Industry-wide job culling and negative returns from managed investments helped to drive a slide in the operating performance of the Finance Sector Union in 2020.
Financial accounts lodged with the Registered Organisations Commission reveal the union posted an operating loss of A$4.3 million for the 12 months to the end of June.
Since balance date the FSU has embarked on a restructuring program in response to financial pressures caused by the pandemic.
The union did not clarify whether the restructure would trigger wide-ranging job cuts in the national office but confirmed in notes to the accounts that the program would augment costs by $3.6 million.
There was a big increase in redundancy and termination payments during 2020 when the number of staff was cut to 122 from 134 at the end of June 2019.
Salary and other employee costs were lowered by almost 3.5 per cent during the latest reporting period.
The union’s financial performance has been slipping since 2018 when a $1.5 million operating deficit was reported.
In 2019 the FSU inked an operational loss of $2.3 million.
Staff cuts across the banking and financial services sector throughout 2020 crimped income from membership subscriptions, the union’s main source of income.
The FSU had 27,641 members - 880 fewer than the 28, 521 reported at the end of June 2019 – which resulted in a 1 per cent runoff in subscription revenue.
Membership is set to fall further in the current year following recent moves from ANZ and NAB to accelerate branch closures.
However, the economic meltdown triggered by the global pandemic had the biggest impact on the union’s financial performance in 2020 after negative returns from managed investments and sharply lower rental income from commercial property assets.

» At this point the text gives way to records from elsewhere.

(** What the parser finds in a response.  Whatever it extracts is JSON
    that parses; and a JSON object or array written anywhere in prose, in the
    usual compact form with its strings escaped, is found whole and verbatim,
    provided no brace or bracket comes before it: braces, brackets, quotes and
    backslashes inside its strings do not end it early, and what follows it is
    not read. *)
Lemma extracted_json_parses_and_is_found response pre v post :
  (forall json, extract_json response = Some json -> is_Some (from_str json)) /\
  (Forall (fun b => closing b = None) (bytes pre) ->
   is_container v = true ->
   is_Some (from_str (of_bytes (print_json num_text v))) ->
   extract_embedded_json (pre +:+ of_bytes (print_json num_text v) +:+ post) =
   Some (of_bytes (print_json num_text v))).
Proof.
  split.
  - assert (forall s, parses s = true -> is_Some (from_str s)) as Hparse.
    { intros s. unfold parses. destruct (from_str s); [eauto|done]. }
    intros json Hj. apply Hparse. unfold extract_json in Hj.
    destruct (is_json_container _ && _) eqn:E; [injection Hj as <-; by bool_to_prop|].
    destruct (extract_from_code_block _) as [j|] eqn:Ec; [injection Hj as <-; exact (trim_pieces _ _ Ec)|].
    unfold extract_embedded_json in Hj. induction (bytes (trim response)) as [|b l IH]; cbn [embedded_from] in Hj; [done|].
    destruct (closing b) as [cl|]; [|by apply IH].
    destruct (extract_balanced_json_candidate b cl (b :: l)) as [c|] eqn:Eb; [|by apply IH].
    injection Hj as <-. clear -Eb. unfold extract_balanced_json_candidate in Eb.
    apply bind_Some in Eb as (cand & _ & Hc). cbv zeta in Hc.
    destruct (parses cand) eqn:E1; [injection Hc as <-; done|].
    destruct (_ && _) eqn:E2; [|done]. injection Hc as <-. by bool_to_prop.
  - intros Hpre Hshape [j Hj]. unfold extract_embedded_json.
    rewrite !bytes_app, bytes_of_bytes.
    induction (bytes pre) as [|b l IH].
    2:{ apply Forall_cons in Hpre as [Hb Hl]. cbn [app embedded_from]. rewrite Hb. by apply IH. }
    destruct (scan_printed v Hshape) as (b & w & cl & Hp & Hcl & Hs). specialize (Hs (bytes post)).
    rewrite Hp in *. cbn [app embedded_from] in *. rewrite Hcl.
    unfold extract_balanced_json_candidate. rewrite Hs. cbn [fmap option_fmap option_map mbind option_bind].
    unfold parses. by rewrite Hj.
Qed.

End properties.

(** ** A call in prose *)

Section example.

Definition weather_call : value :=
  Object [("tool", Str "get_weather"); ("arguments", Object [("location", Str "a } b")])].
Definition weather_text : string := of_bytes (print_json (fun _ => bytes "0") weather_call).
#[local] Instance weather_serde : Serde :=
  {| from_str s := if String.eqb s weather_text then Some weather_call else None;
     to_str v := of_bytes (print_json (fun _ => bytes "0") v) |}.

Lemma extracted_json_parses_and_is_found_witness :
  extract_embedded_json ("Let me look. " +:+ weather_text +:+ " One } moment.") = Some weather_text.
Proof.
  apply (proj2 (extracted_json_parses_and_is_found (fun _ => bytes "0")
    (fun _ => ltac:(repeat constructor)) "" "Let me look. " weather_call " One } moment.")).
  - repeat constructor.
  - reflexivity.
  - exists weather_call. vm_compute. reflexivity.
Defined.

End example.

The managed investment portfolio, which was worth around $26 million at the end of 2019, delivered a negative paper return and is now valued at $22.8 million.

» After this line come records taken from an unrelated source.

(* ===== verification/ChatTurn.v ===== *)
(** * A turn of the conversation ([server.rs])

    [process_chat_turn]: the user's message is stored, a call that needs no
    model is routed at once, or the model is asked and the call in its answer is
    run, and the reply is redacted, stored and returned.  The turn is a run
    over the state of the dispatcher, the conversation store and the log of
    escalations. *)

From S2P Require Import Prelude RustStr RustNum Sql Json HomeTypes HomeAction HomePolicy HomeControl Confirmations Ledger RateLimit ToolGate Calc Timer Redaction Conversations LlmProvider MemoryPolicy Escalation DispatchHome QuickRoute Channel Dispatch ToolParser Scripted.
Local Open Scope string_scope.
Local Open Scope list_scope.
Local Open Scope rust_scope.

Definition RESPONSE_RESERVE_TOKENS : nat := 512.
Definition JETSON_BASELINE_CONTEXT_TOKENS : nat := 4096.

Record ChatTurnResult := {
  cr_response : string;
  cr_tool : option string;
  cr_conversation_id : string;
}.

Record TurnState (W : Type) := {
  ts_disp : Dispatcher W;
  ts_convs : Store;
  ts_escalations : list EscalationEvent;
}.
Arguments ts_disp {W} _.
Arguments ts_convs {W} _.
Arguments ts_escalations {W} _.

(** What a turn asks of the parts that are not modelled: the text the memory
    adds to the prompt, and what the memory learns from the turn. *)
Class TurnServices (W : Type) := {
  memory_context : string -> option MemoryReadContext -> W -> string * W;
  extract_and_store : string -> W -> unit * W;
}.

Definition should_summarize_tool_result (tool_name : string) : bool :=
  negb (existsb (String.eqb tool_name)
    ["system_info"; "web_search"; "memory_recall"; "memory_status"; "memory_store"; "memory_forget"]).

Definition tool_result_text (res : ToolResult) : string := "Tool result: " +:+ tool_output res.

Rental income earned from commercial property more than halved to $192,000.
Despite ongoing operating losses, the FSU still boasts one of the strongest balance sheets within the Australian trade union movement.

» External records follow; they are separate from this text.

(* ===== verification/ChatApi.v ===== *)
(** * The chat endpoints ([server.rs])

    [POST /api/chat], its streaming variant and the OpenAI-compatible bridge:
    from the body of a request to the turn it asks for and the answer written
    back.  The gates on host, origin and token ([HttpServers]) and the gate of
    one turn at a time ([ChatGate]) stand before these handlers. *)

From S2P Require Import Prelude RustStr RustNum Sql Json HomeTypes HomeAction HomePolicy HomeControl Confirmations Ledger RateLimit ToolGate Calc Timer Redaction Session HttpServers Conversations LlmProvider MemoryPolicy Escalation DispatchHome QuickRoute Channel Dispatch ToolParser Safety ChatTurn Scripted.
Local Open Scope string_scope.
Local Open Scope list_scope.
Local Open Scope rust_scope.

(** ** The connection *)

(** What is written on a stream: the head of the response, and one JSON object
    to a line. *)
Inductive StreamOut :=
| OutHeaders (status : N) (reflect_origin : option string)
| OutEvent (event : value).

Record Writer := { sent : list StreamOut; write_faults : list bool }.

(** The peer may be gone at any write. *)
Definition write_out (o : StreamOut) : M Writer (result unit string) :=
  fun w =>
    if default false (head (write_faults w))
    then (Err "broken pipe", {| sent := sent w; write_faults := tail (write_faults w) |})
    else (Ok tt, {| sent := sent w ++ [o]; write_faults := tail (write_faults w) |}).

Definition core_status_text (code : N) : string :=
  match find (fun e => N.eqb e.1 code)
    [(200%N, "OK"); (400%N, "Bad Request"); (403%N, "Forbidden"); (404%N, "Not Found"); (408%N, "Request Timeout");
     (413%N, "Payload Too Large"); (431%N, "Request Header Fields Too Large"); (502%N, "Bad Gateway");
     (503%N, "Service Unavailable"); (500%N, "Internal Server Error")] with
  | Some (_, t) => t
  | None => "Unknown"
  end.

The net assets of the union have grown significantly in the last decade mainly because of the rapid appreciation of the market value of property assets and investments.
A 2018 review of the carrying value of land and buildings owned by the union resulted in the assets being revalued by more than 100 per cent.
While donations to the Australian Labor Party were negligible in 2020, the FSU continued to pay affiliation fees and levies to five state branches of the party.
The value of the fees and levies paid to the ALP entities was $169,000 – in line with remittances made in 2019.